Aquel 12 de abril de 2008 quedó registrado como uno de los días más icónicos de la ciudad, que prestó su templo de la doma y el folklore para celebrar una misa que convocó a 40 mil personas. Fue su última vez en Córdoba.

Un par de meses antes comenzó a correr el rumor de que el Indio Solari podía llegar a tocar en Jesús María y la noticia impactó de lleno en los jesusmarienses, que al principio se mostraron reacios a que el mítico líder de Los Redonditos de Ricota se presentara en la localidad.
Pero con el correr de las semanas y la confirmación del show, las cosas se fueron acomodando y la ciudad empezó a prepararse para vivir su primera misa ricotera.
Un día antes del recital comenzaron a llegar decenas de colectivos con fans que se bajaban y empezaban a caminar sin rumbo, como una especie de tribu de remeras negras que iba testeando el terreno donde la tierra, seguramente, iba a temblar.
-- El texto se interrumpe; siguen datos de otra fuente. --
(* ===== verification/PciIsolation.v ===== *)
(** * Isolation of PCI devices

    The properties of the root complex as a whole, with a machine on which they are
    evaluated: a function and a bridge on the root bus, and a function behind the
    bridge. *)
From Stdlib Require Import ZifyBool.
From S2P Require Import Prelude RiscvPages PageInfoModel PageMapModel Tracker PciRegs PciCaps PciSpaces PciDevices PciRoot.
From S2P Require Import PciConfigFacts PciGuestView PciProbeFacts PciSafety PciResourceFacts PciDecodeFacts PciEnumFacts.
From S2P Require Import PciRootFacts.
Local Open Scope Z_scope.
Import PcieRoot(device_arena, root_bus).

(** ** A machine *)
Definition absent_hw : MemHw.t := MemHw.mk (of_dwords [(0, 0xffffffff)]) ∅ ∅.
(** A bridge without windows and capabilities. *)
Definition bridge_hw : MemHw.t :=
  MemHw.mk (of_dwords [(0, 0x000c1b36); (8, 0x06040000); (12, 0x00010000)]) ∅
    (of_dwords [(16, 0); (20, 0); (28, 0); (36, 0); (40, 0); (44, 0)]).
Definition example_ecam (a : Address.t) : MemHw.t :=
  if a =? Address.new 0 0 1 0 then example_hw
  else if a =? Address.new 0 0 2 0 then bridge_hw
  else if a =? Address.new 0 1 0 0 then example_hw
  else absent_hw.
Definition example_space : PciConfigSpace.t := PciConfigSpace.mk 0x30000000 0x10000000 0 (BusRange.mk 0 255).
Definition example_resources : PciRootResources.t :=
  [None; None; None; None; Some (PciRootResource.new 0x400000000 0x100000 0x800000000)].
Definition example_root : PcieRoot.t MemHw.t :=
  match PcieRoot.probe example_ecam example_space example_resources with
  | Returns (Ok s) => s
  | _ => PcieRoot.mk example_space (PciBus.mk BusRange.default BusRange.default []) [] []
  end.

Lemma example_reset a info : info_for example_ecam example_space a = Some info → reset_state (example_ecam a).
Proof.
  intros [_ Hr]%info_for_some. revert Hr. unfold example_ecam.
  repeat (destruct (_ =? _); [intros _; split; [by vm_compute|]; split; [by vm_compute|]; eexists; vm_compute; reflexivity|]).
  intros Hr. vm_compute in Hr. discriminate Hr.
Qed.
Lemma example_resources_ok : resources_ok example_resources.
Proof. split; [done|]. unfold example_resources. repeat constructor; by vm_compute. Qed.
Lemma example_probe : PcieRoot.probe example_ecam example_space example_resources = Returns (Ok example_root).
Proof. vm_compute. reflexivity. Qed.

(** The host maps the pages of a BAR, takes the devices, attaches one of them to the
    IOMMU, moves its BAR there and enables it. *)
Definition example_pages : PageTracker.t :=
  PageTracker.mk 2 [] 16 (PageMap.mk
    (replicate 4 (PageInfo.mk (MemType.Mmio DeviceMemType.PciBar) PageState.Mapped [PageOwnerId.hypervisor; PageOwnerId.host] None))
    16 [SparseMapEntry.mk 0x400000 4 0]).
Definition example_ops : list pci_op :=
  [TakeHostDevices; TakeHostResource PciResourceType.PrefetchableMem64; AttachDevice 0;
   ConfigWrite PageOwnerId.host 0x8014 8 4; ConfigWrite PageOwnerId.host 0x8004 6 2].
Fixpoint run_ops (ops : list pci_op) (st : PageTracker.t * PcieRoot.t MemHw.t) : outcome (PageTracker.t * PcieRoot.t MemHw.t) :=
  match ops with
  | [] => Returns st
  | op :: ops => st ← run_op op st; run_ops ops st
  end.
Definition example_state : PageTracker.t * PcieRoot.t MemHw.t :=
  match run_ops example_ops (example_pages, example_root) with Returns st => st | Panics => (example_pages, example_root) end.
Fixpoint ops_admissible (ops : list pci_op) (st : PageTracker.t * PcieRoot.t MemHw.t) : Prop :=
  match ops with
  | [] => True
  | op :: ops => admissible op st ∧ match run_op op st with Returns st => ops_admissible ops st | Panics => False end
  end.
Lemma run_ops_reachable s0 ops st st' : reachable s0 st → ops_admissible ops st → run_ops ops st = Returns st' → reachable s0 st'.
Proof.
  revert st. induction ops as [|op ops IH]; intros st Hst Ha; cbn [run_ops]; [by intros [= <-]|].
  destruct Ha as [Ha Hr]. destruct (run_op op st) as [st1|] eqn:E; [|done]. cbn [mbind outcome_bind].
  apply IH; [|done]. by eapply reachable_step.
Qed.
Lemma example_reachable : reachable example_root example_state.
Proof.
  apply (run_ops_reachable _ example_ops (example_pages, example_root)); [constructor| |vm_compute; reflexivity].
  vm_compute. repeat split; try done; try lia. eexists _, _. done.
Qed.

Lemma example_enabled : ∃ d, device_arena example_state.2 !! 0%nat = Some d ∧ PciDevice.owner d = Some PageOwnerId.host
  ∧ enabled MemSpace d = true ∧ dma_enabled d = true.
Proof. eexists. split; [vm_compute; reflexivity|]. split; [by vm_compute|]. split; by vm_compute. Qed.
Lemma example_start : 0 ≤ BusRange.start (PciConfigSpace.bus_range example_space) ≤ Bus.max.
Proof. by vm_compute. Qed.
Lemma host_not_hypervisor : PageOwnerId.host ≠ PageOwnerId.hypervisor.
Proof. done. Qed.

(** ** Properties *)
(** C12: Devices stay with their owners.  If the COMMAND register of every function is zero
    when the root complex is probed, as it is after reset, then whatever VMs write to
    configuration spaces, whichever devices and resources are handed out and whatever
    is attached to the IOMMU, no call panics; a device without an owner still neither
    decodes addresses nor does DMA; and a device of a VM does DMA only behind the
    IOMMU, and what its BARs and windows decode is on pages that are mapped in that VM.
    The last holds for ranges of at most 2^64 - 4096 bytes that begin at a page or lie
    within one, and for the bytes below the last page of the address space: a window
    over the whole address space escapes the check, see [whole_window_is_enabled]. *)
Theorem guest_devices_are_confined `{HWL : ConfigHwLaws H} `{RFL : RegisterFieldsLaws} ecam cs rs (s0 : PcieRoot.t H) st :
  ecam_ok ecam cs → resources_ok rs → 0 ≤ BusRange.start (PciConfigSpace.bus_range cs) ≤ Bus.max →
  PcieRoot.probe ecam cs rs = Returns (Ok s0) → reachable s0 st →
  (∀ op, admissible op st → ∃ st', run_op op st = Returns st') ∧
  ∀ id d, device_arena st.2 !! id = Some d →
    (PciDevice.owner d = None → silent d) ∧
    ∀ g, PciDevice.owner d = Some g → g ≠ PageOwnerId.hypervisor → confined st.1 (PcieRoot.resources st.2) g d.
Proof.
  intros Hok Hrs Hb Hp Hreach.
  pose proof (reachable_inv (λ _ _, True) s0 st (λ _ _, I) (λ pt, probe_inv (λ _ _, True) ecam cs rs s0 pt Hok Hb Hrs Hp) Hreach) as Hinv. split.
  - intros op Hadm. destruct (run_op_inv (λ _ _, True) op st Hinv Hadm) as (st' & E & _); [by destruct op|]. eauto.
  - intros id d Hd. destruct (inv_devices _ _ _ Hinv id d Hd) as [Hwf [_ Ho]]. split.
    + intros E. by rewrite E in Ho.
    + intros g E Hg. rewrite E in Ho. apply safe_confined; [done|apply Hinv|auto].
Qed.
Lemma guest_devices_are_confined_witness :
  ∃ d, device_arena example_state.2 !! 0%nat = Some d ∧ enabled MemSpace d = true ∧ dma_enabled d = true
    ∧ confined example_state.1 (PcieRoot.resources example_state.2) PageOwnerId.host d.
Proof.
  destruct example_enabled as (d & Hd & Ho & He & Hdma). exists d. split; [exact Hd|]. split; [exact He|]. split; [exact Hdma|].
  exact (proj2 (proj2 (guest_devices_are_confined example_ecam example_space example_resources example_root
    example_state example_reset example_resources_ok example_start example_probe example_reachable) 0%nat d Hd)
    PageOwnerId.host Ho host_not_hypervisor).
Defined.

(** C18: Configuration writes reach the devices of their VM only: a write of [g] at any
    offset leaves every device that is not [g]'s as it is. *)
Theorem config_writes_touch_own_devices `{HWL : ConfigHwLaws H} `{RFL : RegisterFieldsLaws} attached pt (s s' : PcieRoot.t H) g off value len :
  root_inv attached pt s → 0 ≤ off → PcieRoot.emulate_config_write off value len pt g s = Returns s' →
  root_inv attached pt s' ∧ PcieRoot.resources s' = PcieRoot.resources s
  ∧ ∀ id d, device_arena s !! id = Some d → PciDevice.owner d ≠ Some g → device_arena s' !! id = Some d.
Proof.
  intros Hinv Hoff E. destruct (config_write_inv attached pt off value len g s Hinv Hoff) as (s1 & E1 & Hinv1 & Ho).
  assert (s1 = s') as -> by congruence. split; [done|]. split; [|done]. revert E.
  unfold PcieRoot.emulate_config_write, PcieRoot.do_emulate_config_write.
  destruct (PcieRoot.accessed_device off len g s) as [[[[id d] o]|e]|]; cbn [mbind outcome_bind]; [|by intros [= <-]|done].
  destruct (PciDevice.emulate_config_write _ _ _ _ d); [|done]. cbn [mbind outcome_bind]. by intros [= <-].
Qed.
Lemma example_write :
  ∃ s', PcieRoot.emulate_config_write 0x8014 8 4 example_pages PageOwnerId.host example_root = Returns s'.
Proof. eexists. vm_compute. reflexivity. Qed.
Lemma config_writes_touch_own_devices_witness :
  ∃ s', PcieRoot.emulate_config_write 0x8014 8 4 example_pages PageOwnerId.host example_root = Returns s'
    ∧ root_inv (λ _ _, True) example_pages s'.
Proof.
  destruct example_write as [s' Hs']. exists s'. split; [exact Hs'|].
  refine (proj1 (config_writes_touch_own_devices (λ _ _, True) example_pages example_root s' PageOwnerId.host 0x8014 8 4 _ _ Hs')); [|lia].
  exact (probe_inv _ _ _ _ _ _ example_reset example_start example_resources_ok example_probe).
Defined.

(** C19: Enumeration ends and builds a tree.  On hardware in which the COMMAND register of
    every function is zero, as it is after reset, its capability pointer is aligned to a
    word and its capability list ends, probing the root complex returns; if it succeeds,
    the devices on the bus behind a bridge come after the bridge in the arena, the bus
    behind every bridge is known, and all of the devices are well formed, unowned and
    still silent: probing writes no COMMAND register, it relies on the state after reset. *)
Theorem enumeration_builds_tree `{HWL : ConfigHwLaws H} `{RFL : RegisterFieldsLaws} (ecam : Address.t → H) cs rs :
  ecam_ok ecam cs → 0 ≤ BusRange.start (PciConfigSpace.bus_range cs) ≤ Bus.max →
  ∃ r, PcieRoot.probe ecam cs rs = Returns r ∧ ∀ s, r = Ok s →
    PcieRoot.resources s = rs ∧ tree_ok (device_arena s) (PciBus.devices (root_bus s)) ∧ Forall unused (device_arena s).
Proof. apply probe_spec_root. Qed.
Lemma enumeration_builds_tree_witness :
  tree_ok (device_arena example_root) (PciBus.devices (root_bus example_root)) ∧ length (device_arena example_root) = 3%nat.
Proof.
  destruct (enumeration_builds_tree example_ecam example_space example_resources example_reset example_start) as (r & E & Hr).
  rewrite example_probe in E. injection E as <-. split; [exact (proj1 (proj2 (Hr _ eq_refl)))|vm_compute; reflexivity].
Defined.

(** Detaching a device from the IOMMU turns its bus mastering on: the device of a VM
    that was detached may do DMA that nothing translates. *)
Example detached_device_does_dma :
  ∃ d, device_arena example_state.2 !! 2%nat = Some d ∧ PciDevice.owner d = Some PageOwnerId.host ∧ dma_enabled d = false
    ∧ dma_enabled (PciDevice.clear_iommu_attached d) = true
    ∧ PciDevice.iommu_attached (PciDevice.clear_iommu_attached d) = false.
Proof. eexists. split; [vm_compute; reflexivity|]. repeat split; by vm_compute. Qed.

(** A bridge with a 64-bit prefetchable window that the host owns, a root complex with
    I/O ports at the bus address 0, and a host that has no page of a BAR mapped. *)
Definition window_bridge_hw : MemHw.t :=
  MemHw.mk (of_dwords [(0, 0x000c1b36); (8, 0x06040000); (12, 0x00010000)]) (of_dwords [(36, 0x00010001)])
    (of_dwords [(16, 0); (20, 0); (28, 0); (36, 0xfff0fff0)]).
Definition window_ecam (a : Address.t) : MemHw.t := if a =? Address.new 0 0 0 0 then window_bridge_hw else absent_hw.
Definition window_resources : PciRootResources.t := [Some (PciRootResource.new 0x3000000 0x10000 0); None; None; None; None].
Definition no_pages : PageTracker.t := PageTracker.mk 2 [] 16 (PageMap.mk [] 16 []).
(** The prefetchable window from 0 to the last address, no other window, memory decoding on. *)
Definition window_ops : list pci_op :=
  [TakeHostDevices; ConfigWrite PageOwnerId.host 0x24 0xfff00000 4; ConfigWrite PageOwnerId.host 0x28 0 4;
   ConfigWrite PageOwnerId.host 0x2c 0xffffffff 4; ConfigWrite PageOwnerId.host 0x20 0x0000fff0 4;
   ConfigWrite PageOwnerId.host 0x04 2 2].
(** The bridge then forwards every memory address. *)
Example whole_window_is_enabled : ∃ s0 st d b,
  PcieRoot.probe window_ecam example_space window_resources = Returns (Ok s0)
  ∧ run_ops window_ops (no_pages, s0) = Returns st
  ∧ device_arena st.2 !! 0%nat = Some d ∧ PciDevice.owner d = Some PageOwnerId.host ∧ enabled MemSpace d = true
  ∧ d = PciDevice.Bridge b ∧ PciBridge.get_pref_window b = Some (0, U64_MAX) ∧ PciBridge.get_mem_window b = None
  ∧ filter (λ x, PciBarInfo.bar_type x ≠ PciResourceType.IoPort) (PciDevice.bar_info (PciDevice.Bridge b)) = [].
Proof.
  eexists _, _, _, _. split; [vm_compute; reflexivity|]. split; [vm_compute; reflexivity|]. split; [reflexivity|].
  split; [by vm_compute|]. split; [by vm_compute|]. split; [reflexivity|].
  split; [by vm_compute|]. split; [by vm_compute|]. by vm_compute.
Qed.

(** C40: The check of a bridge window that spans all but at most 4095 bytes of the address
    space checks no page, because its size wraps around to zero pages.  If a resource of
    the root complex contains the base of the window, the check passes for any VM,
    whatever pages it has mapped, and so does the check before memory decoding is enabled
    for a bridge that has no other window and no memory BAR. *)
Theorem whole_window_passes_check `{HWL : ConfigHwLaws H} `{RFL : RegisterFieldsLaws} base limit phys context :
  PciRootResources.pci_to_physical_addr base (MmioEmulationContext.resources context) = Some phys →
  U64 - 4096 < limit - base < U64 →
  bridge_window_is_valid base limit context = Ok tt ∧
  ∀ b : PciBridge.t H, PciBridge.get_pref_window b = Some (base, limit) → PciBridge.get_mem_window b = None →
    filter (λ x, PciBarInfo.bar_type x ≠ PciResourceType.IoPort) (PciDevice.bar_info (PciDevice.Bridge b)) = [] →
    PciDevice.can_enable_mem_space (PciDevice.Bridge b) context = Returns (Ok tt).
Proof.
  intros Hp Hs. assert (Hv : bridge_window_is_valid base limit context = Ok tt).
  { unfold bridge_window_is_valid, range_is_valid. rewrite Hp.
    assert (PageSize.num_4k_pages (limit - base) = 0) as ->.
    { unfold PageSize.num_4k_pages, wrap64. change (PageSize.bytes PageSize.Size4k) with 4096 in *.
      replace (limit - base + 4096 - 1) with ((limit - base - U64 + 4095) + 1 * U64) by lia. rewrite Z.mod_add by done.
      rewrite Z.mod_small by lia. apply Z.div_small. lia. }
    unfold bar_range_is_owned, PageAddrRange.to_list. reflexivity. }
  split; [done|]. intros b Hpref Hmem Hbars. unfold PciDevice.can_enable_mem_space. rewrite Hbars. cbn.
  by rewrite Hmem, Hpref; cbn; rewrite Hv.
Qed.
Lemma whole_window_passes_check_witness : ∃ b : PciBridge.t MemHw.t,
  PciBridge.get_pref_window b = Some (0, U64_MAX)
  ∧ PciDevice.can_enable_mem_space (PciDevice.Bridge b) (MmioEmulationContext.mk no_pages PageOwnerId.host window_resources)
    = Returns (Ok tt).
Proof.
  destruct whole_window_is_enabled as (s0 & st & d & b & _ & _ & _ & _ & _ & _ & Hp & Hm & Hb). exists b. split; [exact Hp|].
  refine (proj2 (whole_window_passes_check 0 U64_MAX 0x3000000
    (MmioEmulationContext.mk no_pages PageOwnerId.host window_resources) _ _) b Hp Hm Hb); [reflexivity|done].
Defined.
Aunque Jesús María está acostumbrada a recibir miles de personas que llegan para el Festival Nacional de Doma y Folklore, lo que estaba por ocurrir no se parecía en nada a los días de enero.
Los contingentes colapsaron las calles adyacentes al Anfiteatro José Hernández y la Avenida Juan B. Justo, la más importante de la localidad, estaba cubierta por un manto de colectivos que comenzaron a acomodarse en filas de a tres para poder estacionar.
El extenso predio de las vías del ferrocarril, que se extiende por alrededor de 20 cuadras, se cubrió de fanáticos que hicieron una previa de varias horas antes de enfilar hacia las puertas del estadio.

Una ciudad que por entonces tenía 35 mil habitantes recibió a más de 40 mil personas que coparon absolutamente todo.
Hacía dos años y medio que el Indio no subía a un escenario, desde noviembre de 2005, cuando presentó “El Tesoro de los Inocentes”, su primer disco solista, en el Estadio Único de La Plata.
Años después, los organizadores del show admitieron que, si bien el registro oficial fue de 40 mil personas, en un momento se dejaron de contar las entradas porque la cantidad de gente que quería ingresar era incontenible. De hecho, hubo algunos empujones en uno de los portones laterales del estadio.
Eran las 21:20 cuando el Míster salió con lentes de sol al Escenario Martín Fierro y el Anfiteatro se vino abajo, cubierto de banderas y rostros emocionados por volver a ver a su ídolo.
“Pedía siempre temas de la radio”, “Ramas desnudas” y “Martinis y Tafiroles” fueron los primeros tres temas que sonaron aquella noche inolvidable, todas canciones incluidas en su recientemente lanzado “Porco Rex”.
Promediando el show, que en un momento debió frenarse porque alguien le lanzó una zapatilla, sonaron “La hija del fletero” y “Tarea fina”, de Los Redondos, para dar paso a otra extensa lista de canciones que fueron y vinieron en el tiempo, saltando entre su presente solista y los temas emblemáticos que hoy lo convirtieron en leyenda.
El cierre fue, por supuesto, con “Jijiji” y el pogo más grande del mundo que, de verdad, hizo temblar el estadio, que quedaría para siempre estremecido por aquella inolvidable noche de locura y rock and roll.
Para el Indio fue un reencuentro con su público y para Jesús María el primero de muchos otros recitales que vendrían después.
Así como vinieron, los fans se fueron, sin saber que esa iba a ser la última vez que el Indio Solari tocaría en la provincia de Córdoba.